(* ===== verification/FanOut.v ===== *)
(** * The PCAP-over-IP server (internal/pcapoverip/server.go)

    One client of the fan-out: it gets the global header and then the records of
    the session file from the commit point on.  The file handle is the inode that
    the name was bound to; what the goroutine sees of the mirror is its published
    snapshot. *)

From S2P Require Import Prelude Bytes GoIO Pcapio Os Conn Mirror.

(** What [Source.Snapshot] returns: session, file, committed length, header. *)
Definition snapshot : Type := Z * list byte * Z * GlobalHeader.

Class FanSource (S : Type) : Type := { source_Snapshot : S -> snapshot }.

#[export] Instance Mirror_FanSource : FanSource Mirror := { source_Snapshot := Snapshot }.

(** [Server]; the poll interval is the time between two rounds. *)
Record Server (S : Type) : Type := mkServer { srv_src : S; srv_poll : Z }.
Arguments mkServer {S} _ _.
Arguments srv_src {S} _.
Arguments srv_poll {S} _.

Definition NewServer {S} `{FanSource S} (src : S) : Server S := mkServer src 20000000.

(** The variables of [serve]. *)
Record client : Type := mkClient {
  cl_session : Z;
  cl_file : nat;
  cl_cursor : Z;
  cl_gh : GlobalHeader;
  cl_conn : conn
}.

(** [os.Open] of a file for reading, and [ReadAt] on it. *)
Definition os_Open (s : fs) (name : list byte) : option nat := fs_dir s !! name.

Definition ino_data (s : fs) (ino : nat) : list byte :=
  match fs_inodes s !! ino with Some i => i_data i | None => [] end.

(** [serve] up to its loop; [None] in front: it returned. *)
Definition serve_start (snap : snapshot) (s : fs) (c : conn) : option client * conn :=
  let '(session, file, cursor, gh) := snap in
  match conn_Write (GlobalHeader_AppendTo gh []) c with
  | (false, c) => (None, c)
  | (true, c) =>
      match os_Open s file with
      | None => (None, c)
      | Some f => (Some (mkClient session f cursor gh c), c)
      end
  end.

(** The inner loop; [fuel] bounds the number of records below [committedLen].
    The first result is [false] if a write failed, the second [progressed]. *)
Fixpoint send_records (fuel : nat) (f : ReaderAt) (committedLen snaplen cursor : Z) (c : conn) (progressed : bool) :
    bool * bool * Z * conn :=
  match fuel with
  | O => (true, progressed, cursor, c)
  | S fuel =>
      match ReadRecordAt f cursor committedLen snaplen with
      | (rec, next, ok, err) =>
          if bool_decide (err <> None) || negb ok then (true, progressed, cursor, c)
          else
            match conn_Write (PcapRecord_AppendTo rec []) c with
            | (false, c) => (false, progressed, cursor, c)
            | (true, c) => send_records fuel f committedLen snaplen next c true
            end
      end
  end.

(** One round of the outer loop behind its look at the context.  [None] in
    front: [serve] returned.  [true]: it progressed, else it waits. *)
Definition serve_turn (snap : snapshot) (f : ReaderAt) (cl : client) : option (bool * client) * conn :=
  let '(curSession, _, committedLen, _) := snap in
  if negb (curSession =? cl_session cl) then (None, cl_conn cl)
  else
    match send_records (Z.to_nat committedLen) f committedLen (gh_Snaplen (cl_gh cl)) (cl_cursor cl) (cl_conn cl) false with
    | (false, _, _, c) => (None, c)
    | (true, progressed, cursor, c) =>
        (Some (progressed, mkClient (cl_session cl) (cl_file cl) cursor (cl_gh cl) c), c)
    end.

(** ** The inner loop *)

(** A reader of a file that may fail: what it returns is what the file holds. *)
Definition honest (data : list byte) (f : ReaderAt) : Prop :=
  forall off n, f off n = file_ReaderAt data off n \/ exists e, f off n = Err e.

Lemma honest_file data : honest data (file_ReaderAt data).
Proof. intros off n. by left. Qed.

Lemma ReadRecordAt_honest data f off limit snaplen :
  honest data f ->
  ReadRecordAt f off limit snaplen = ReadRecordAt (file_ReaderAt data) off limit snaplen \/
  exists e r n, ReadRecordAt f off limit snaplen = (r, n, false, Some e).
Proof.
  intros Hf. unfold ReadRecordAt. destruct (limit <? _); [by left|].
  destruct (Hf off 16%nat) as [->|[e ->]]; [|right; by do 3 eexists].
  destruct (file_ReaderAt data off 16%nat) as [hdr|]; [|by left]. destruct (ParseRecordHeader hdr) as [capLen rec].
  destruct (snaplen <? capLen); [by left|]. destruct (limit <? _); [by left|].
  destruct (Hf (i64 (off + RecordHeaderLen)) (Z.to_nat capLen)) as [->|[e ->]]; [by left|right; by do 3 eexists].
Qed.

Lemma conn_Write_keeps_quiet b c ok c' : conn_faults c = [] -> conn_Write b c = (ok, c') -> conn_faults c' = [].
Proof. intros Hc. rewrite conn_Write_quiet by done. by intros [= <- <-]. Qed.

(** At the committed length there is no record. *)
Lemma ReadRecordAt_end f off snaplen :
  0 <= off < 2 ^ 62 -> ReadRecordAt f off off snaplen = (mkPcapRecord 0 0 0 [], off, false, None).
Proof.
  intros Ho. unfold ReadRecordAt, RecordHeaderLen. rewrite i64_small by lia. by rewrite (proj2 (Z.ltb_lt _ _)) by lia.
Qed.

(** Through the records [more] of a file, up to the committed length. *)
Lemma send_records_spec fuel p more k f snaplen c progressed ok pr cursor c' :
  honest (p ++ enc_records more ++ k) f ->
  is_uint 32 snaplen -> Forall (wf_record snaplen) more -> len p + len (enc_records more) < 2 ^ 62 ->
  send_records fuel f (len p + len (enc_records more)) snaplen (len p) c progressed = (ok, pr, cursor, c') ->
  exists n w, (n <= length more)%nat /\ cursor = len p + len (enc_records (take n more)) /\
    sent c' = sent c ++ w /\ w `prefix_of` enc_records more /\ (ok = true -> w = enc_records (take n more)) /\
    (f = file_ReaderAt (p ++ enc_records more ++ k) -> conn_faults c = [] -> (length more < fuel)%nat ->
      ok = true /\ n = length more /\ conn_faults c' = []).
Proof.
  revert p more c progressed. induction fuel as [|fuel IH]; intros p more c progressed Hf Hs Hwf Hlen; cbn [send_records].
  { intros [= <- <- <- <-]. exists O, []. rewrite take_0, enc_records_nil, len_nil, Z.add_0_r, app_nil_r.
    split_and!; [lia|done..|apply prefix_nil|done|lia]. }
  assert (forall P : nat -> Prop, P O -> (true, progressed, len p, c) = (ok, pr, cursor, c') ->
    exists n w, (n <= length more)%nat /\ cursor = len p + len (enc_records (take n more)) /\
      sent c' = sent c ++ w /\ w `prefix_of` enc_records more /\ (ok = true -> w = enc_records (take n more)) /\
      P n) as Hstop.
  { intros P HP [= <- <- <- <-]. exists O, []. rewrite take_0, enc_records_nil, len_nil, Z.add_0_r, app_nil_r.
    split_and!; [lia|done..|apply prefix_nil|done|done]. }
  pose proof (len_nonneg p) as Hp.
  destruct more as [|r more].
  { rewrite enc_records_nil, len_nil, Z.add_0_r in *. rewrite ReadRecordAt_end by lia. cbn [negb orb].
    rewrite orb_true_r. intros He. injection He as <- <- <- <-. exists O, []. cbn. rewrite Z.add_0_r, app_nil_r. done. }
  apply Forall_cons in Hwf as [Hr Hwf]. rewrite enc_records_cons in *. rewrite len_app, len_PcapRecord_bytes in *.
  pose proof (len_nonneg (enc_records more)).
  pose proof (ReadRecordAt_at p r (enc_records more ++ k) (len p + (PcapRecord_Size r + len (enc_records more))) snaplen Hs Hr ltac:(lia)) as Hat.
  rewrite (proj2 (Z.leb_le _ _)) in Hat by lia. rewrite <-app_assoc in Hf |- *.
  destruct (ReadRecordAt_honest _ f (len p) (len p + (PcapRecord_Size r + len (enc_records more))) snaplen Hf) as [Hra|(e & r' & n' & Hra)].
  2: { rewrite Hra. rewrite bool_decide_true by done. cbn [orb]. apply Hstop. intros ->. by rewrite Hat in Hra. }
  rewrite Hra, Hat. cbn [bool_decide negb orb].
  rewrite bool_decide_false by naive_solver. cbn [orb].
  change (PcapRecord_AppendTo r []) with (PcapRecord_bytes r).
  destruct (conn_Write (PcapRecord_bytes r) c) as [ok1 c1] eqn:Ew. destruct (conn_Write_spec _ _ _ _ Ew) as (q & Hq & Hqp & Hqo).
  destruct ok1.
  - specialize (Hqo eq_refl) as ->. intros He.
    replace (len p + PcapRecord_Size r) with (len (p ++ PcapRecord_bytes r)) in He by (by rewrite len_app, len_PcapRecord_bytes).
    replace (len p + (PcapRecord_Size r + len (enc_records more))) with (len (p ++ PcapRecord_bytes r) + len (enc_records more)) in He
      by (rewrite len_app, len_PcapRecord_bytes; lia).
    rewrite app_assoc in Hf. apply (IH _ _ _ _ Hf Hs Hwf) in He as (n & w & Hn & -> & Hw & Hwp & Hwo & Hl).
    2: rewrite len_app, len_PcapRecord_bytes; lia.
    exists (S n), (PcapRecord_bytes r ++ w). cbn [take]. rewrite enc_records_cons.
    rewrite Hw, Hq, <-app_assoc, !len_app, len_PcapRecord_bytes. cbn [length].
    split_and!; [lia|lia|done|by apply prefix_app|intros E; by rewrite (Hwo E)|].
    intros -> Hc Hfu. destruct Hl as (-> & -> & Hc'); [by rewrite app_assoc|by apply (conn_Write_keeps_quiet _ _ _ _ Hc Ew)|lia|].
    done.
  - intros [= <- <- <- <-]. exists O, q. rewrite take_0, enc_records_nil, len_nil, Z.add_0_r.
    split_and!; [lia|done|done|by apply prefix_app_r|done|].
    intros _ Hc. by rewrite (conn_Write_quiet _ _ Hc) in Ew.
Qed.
-.-.-
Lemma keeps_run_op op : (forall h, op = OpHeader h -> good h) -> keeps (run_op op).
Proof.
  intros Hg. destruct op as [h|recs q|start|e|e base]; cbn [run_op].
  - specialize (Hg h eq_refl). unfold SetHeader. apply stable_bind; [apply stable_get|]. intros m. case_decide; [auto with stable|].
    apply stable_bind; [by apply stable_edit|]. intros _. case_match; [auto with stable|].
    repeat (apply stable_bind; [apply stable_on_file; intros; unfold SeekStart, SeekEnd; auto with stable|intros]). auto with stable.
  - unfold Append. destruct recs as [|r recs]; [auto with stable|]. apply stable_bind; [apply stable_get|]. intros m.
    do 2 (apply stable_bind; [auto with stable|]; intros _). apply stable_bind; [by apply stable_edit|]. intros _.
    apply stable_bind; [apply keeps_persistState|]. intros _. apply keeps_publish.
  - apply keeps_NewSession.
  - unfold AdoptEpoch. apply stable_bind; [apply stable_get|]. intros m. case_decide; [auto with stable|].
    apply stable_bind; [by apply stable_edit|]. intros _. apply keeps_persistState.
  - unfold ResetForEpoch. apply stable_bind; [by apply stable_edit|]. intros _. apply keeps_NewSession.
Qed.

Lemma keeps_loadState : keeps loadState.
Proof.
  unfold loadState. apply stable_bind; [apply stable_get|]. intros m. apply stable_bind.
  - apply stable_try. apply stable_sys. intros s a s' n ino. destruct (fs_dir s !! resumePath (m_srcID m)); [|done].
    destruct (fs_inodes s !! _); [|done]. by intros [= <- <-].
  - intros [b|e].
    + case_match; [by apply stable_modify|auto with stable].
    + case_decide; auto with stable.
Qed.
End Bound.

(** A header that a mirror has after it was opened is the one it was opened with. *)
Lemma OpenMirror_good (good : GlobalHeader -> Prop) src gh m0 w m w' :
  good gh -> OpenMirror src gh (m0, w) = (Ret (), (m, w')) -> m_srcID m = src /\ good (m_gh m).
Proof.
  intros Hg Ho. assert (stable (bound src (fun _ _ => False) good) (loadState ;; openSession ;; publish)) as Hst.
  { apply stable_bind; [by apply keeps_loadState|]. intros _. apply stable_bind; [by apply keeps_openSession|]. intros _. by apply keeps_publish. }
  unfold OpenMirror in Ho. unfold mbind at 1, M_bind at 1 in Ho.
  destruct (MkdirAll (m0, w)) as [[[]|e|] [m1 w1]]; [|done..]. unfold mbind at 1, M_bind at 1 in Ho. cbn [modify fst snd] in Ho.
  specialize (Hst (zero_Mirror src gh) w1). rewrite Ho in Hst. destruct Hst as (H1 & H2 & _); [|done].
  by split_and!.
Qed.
-.-.-
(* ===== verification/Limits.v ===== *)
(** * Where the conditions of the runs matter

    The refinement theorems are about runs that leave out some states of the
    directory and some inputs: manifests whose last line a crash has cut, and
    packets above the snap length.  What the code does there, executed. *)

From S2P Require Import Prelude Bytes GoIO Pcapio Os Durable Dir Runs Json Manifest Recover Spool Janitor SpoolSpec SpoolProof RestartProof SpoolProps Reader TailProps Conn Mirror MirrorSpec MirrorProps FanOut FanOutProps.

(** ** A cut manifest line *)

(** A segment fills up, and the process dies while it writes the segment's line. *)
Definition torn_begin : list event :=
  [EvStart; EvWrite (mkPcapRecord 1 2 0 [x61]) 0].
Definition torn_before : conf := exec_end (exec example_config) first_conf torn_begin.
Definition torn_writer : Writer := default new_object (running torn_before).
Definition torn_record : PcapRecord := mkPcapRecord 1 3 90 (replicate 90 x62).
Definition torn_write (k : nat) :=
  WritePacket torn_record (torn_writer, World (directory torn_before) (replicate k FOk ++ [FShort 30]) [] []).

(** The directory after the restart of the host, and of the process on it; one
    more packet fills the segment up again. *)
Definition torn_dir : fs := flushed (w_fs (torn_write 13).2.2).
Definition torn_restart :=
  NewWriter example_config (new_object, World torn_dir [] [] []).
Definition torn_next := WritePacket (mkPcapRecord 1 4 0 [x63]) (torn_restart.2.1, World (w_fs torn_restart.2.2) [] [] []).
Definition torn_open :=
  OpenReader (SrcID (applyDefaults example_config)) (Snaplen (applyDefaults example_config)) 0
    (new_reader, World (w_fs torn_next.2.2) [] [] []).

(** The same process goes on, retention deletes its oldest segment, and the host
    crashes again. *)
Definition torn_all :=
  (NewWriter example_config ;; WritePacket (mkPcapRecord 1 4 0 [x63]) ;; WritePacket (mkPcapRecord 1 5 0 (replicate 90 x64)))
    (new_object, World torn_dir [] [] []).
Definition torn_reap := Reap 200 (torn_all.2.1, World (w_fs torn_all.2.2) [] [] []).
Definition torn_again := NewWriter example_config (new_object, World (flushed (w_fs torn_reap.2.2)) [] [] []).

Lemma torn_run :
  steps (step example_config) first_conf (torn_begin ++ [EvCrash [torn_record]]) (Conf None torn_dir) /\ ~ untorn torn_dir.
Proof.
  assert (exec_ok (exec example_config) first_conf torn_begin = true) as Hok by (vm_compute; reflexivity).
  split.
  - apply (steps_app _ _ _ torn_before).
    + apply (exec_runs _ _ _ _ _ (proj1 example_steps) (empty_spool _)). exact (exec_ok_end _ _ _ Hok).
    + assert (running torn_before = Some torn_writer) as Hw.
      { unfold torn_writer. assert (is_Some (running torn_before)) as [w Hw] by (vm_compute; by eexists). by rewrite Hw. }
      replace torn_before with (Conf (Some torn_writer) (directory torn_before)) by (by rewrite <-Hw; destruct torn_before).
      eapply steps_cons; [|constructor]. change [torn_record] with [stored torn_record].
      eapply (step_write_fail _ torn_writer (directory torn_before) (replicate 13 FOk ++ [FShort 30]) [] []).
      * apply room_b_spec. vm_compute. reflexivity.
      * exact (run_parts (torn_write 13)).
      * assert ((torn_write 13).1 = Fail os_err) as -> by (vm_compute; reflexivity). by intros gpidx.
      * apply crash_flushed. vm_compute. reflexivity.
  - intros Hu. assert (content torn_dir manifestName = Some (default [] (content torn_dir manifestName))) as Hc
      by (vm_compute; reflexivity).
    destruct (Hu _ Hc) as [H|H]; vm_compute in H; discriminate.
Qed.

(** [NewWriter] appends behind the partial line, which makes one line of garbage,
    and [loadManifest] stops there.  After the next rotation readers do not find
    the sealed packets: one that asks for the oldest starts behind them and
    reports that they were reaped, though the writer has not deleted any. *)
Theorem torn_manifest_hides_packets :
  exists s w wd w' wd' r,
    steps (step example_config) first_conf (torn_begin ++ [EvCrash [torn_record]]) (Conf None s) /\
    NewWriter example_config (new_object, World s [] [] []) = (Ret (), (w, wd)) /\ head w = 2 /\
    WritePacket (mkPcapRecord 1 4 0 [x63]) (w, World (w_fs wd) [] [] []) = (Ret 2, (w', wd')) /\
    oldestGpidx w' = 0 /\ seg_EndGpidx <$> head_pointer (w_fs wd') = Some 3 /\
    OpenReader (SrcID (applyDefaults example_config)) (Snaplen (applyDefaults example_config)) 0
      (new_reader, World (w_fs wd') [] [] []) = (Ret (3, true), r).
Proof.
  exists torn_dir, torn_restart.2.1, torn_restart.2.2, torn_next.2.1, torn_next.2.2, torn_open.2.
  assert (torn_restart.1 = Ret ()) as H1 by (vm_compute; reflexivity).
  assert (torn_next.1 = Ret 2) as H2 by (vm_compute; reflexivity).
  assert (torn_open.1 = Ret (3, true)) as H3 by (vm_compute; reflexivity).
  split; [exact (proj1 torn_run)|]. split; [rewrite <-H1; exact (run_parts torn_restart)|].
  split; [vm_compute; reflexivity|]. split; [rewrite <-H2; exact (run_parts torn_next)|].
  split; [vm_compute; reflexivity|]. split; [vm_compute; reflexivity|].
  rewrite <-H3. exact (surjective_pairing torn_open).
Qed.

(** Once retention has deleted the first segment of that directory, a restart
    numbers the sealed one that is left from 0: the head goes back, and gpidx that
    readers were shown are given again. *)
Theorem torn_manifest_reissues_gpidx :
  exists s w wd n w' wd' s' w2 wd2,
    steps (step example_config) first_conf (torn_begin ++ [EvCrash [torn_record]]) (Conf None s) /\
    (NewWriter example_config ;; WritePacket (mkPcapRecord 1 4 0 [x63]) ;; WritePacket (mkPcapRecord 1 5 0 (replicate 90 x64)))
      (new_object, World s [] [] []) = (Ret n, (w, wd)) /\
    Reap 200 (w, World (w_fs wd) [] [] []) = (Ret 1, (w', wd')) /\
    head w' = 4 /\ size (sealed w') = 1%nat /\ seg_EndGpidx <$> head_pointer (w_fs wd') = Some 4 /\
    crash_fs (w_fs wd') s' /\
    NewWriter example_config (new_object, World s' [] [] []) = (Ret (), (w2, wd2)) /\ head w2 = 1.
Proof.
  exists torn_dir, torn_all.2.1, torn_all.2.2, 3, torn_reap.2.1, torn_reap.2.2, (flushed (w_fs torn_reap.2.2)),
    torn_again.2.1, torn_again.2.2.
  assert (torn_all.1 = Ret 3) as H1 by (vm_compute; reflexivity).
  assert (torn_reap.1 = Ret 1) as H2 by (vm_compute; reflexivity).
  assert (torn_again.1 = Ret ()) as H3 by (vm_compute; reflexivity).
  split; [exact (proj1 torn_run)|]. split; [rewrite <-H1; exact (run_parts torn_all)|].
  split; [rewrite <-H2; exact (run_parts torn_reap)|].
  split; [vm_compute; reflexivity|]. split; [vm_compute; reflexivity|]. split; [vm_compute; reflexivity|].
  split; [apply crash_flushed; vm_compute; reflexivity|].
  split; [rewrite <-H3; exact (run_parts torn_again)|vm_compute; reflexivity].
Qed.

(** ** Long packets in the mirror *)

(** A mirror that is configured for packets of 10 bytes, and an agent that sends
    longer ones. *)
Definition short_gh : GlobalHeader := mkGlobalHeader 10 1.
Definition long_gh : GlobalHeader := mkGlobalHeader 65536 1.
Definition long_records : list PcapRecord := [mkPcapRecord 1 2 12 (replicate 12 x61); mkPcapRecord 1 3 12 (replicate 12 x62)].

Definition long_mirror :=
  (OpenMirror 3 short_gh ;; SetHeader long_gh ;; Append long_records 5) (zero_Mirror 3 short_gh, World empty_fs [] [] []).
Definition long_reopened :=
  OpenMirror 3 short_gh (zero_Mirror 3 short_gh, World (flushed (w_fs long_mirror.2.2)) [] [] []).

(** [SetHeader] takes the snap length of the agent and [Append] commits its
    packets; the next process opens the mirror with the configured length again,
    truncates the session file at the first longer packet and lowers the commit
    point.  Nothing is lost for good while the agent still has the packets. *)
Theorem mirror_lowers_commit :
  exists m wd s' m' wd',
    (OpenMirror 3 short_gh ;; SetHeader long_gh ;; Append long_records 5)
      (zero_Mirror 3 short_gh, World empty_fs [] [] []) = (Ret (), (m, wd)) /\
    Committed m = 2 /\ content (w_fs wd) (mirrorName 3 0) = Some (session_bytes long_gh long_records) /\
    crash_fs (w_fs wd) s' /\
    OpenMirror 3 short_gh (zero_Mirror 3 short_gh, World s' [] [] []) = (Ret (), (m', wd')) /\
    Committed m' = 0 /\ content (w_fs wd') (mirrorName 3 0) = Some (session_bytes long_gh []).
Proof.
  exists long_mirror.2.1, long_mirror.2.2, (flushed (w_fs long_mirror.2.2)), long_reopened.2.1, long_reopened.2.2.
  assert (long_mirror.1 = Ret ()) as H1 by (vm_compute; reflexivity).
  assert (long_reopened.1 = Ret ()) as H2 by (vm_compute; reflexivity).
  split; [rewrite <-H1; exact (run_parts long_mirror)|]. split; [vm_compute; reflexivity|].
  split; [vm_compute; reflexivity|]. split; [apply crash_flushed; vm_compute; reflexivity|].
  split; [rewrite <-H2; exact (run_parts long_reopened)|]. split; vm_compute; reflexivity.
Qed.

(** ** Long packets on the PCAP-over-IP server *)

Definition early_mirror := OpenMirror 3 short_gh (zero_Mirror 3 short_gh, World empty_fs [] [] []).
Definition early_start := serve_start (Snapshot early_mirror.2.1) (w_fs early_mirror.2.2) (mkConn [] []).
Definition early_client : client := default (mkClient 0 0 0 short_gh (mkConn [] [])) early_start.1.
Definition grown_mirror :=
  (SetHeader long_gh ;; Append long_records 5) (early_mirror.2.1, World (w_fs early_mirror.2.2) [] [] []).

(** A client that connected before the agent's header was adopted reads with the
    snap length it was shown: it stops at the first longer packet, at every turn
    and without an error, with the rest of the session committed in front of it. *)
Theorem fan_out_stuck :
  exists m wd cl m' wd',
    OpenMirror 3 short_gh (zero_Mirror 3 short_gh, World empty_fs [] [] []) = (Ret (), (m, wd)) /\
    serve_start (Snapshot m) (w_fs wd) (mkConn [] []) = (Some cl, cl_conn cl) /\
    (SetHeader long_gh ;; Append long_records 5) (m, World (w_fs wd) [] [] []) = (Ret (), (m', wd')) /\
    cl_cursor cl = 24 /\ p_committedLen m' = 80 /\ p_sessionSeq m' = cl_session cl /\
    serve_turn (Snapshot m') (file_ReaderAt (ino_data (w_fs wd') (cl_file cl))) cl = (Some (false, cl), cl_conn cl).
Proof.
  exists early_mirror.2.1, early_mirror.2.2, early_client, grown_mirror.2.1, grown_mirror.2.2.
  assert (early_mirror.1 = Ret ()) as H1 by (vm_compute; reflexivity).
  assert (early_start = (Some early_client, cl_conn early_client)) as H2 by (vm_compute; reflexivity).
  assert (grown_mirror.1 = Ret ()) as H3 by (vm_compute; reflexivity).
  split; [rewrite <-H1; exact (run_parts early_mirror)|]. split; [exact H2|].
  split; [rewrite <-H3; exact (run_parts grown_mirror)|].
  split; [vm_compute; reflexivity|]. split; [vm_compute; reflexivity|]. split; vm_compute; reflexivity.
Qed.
-.-.-
What to do: Scan the lines above for "(** What [Source.Snapshot]" and for "Class FanSource (S". Repeat exactly the line holding each of them and every line in between.

Solution:
(** What [Source.Snapshot] returns: session, file, committed length, header. *)
Definition snapshot : Type := Z * list byte * Z * GlobalHeader.

Class FanSource (S : Type) : Type := { source_Snapshot : S -> snapshot }.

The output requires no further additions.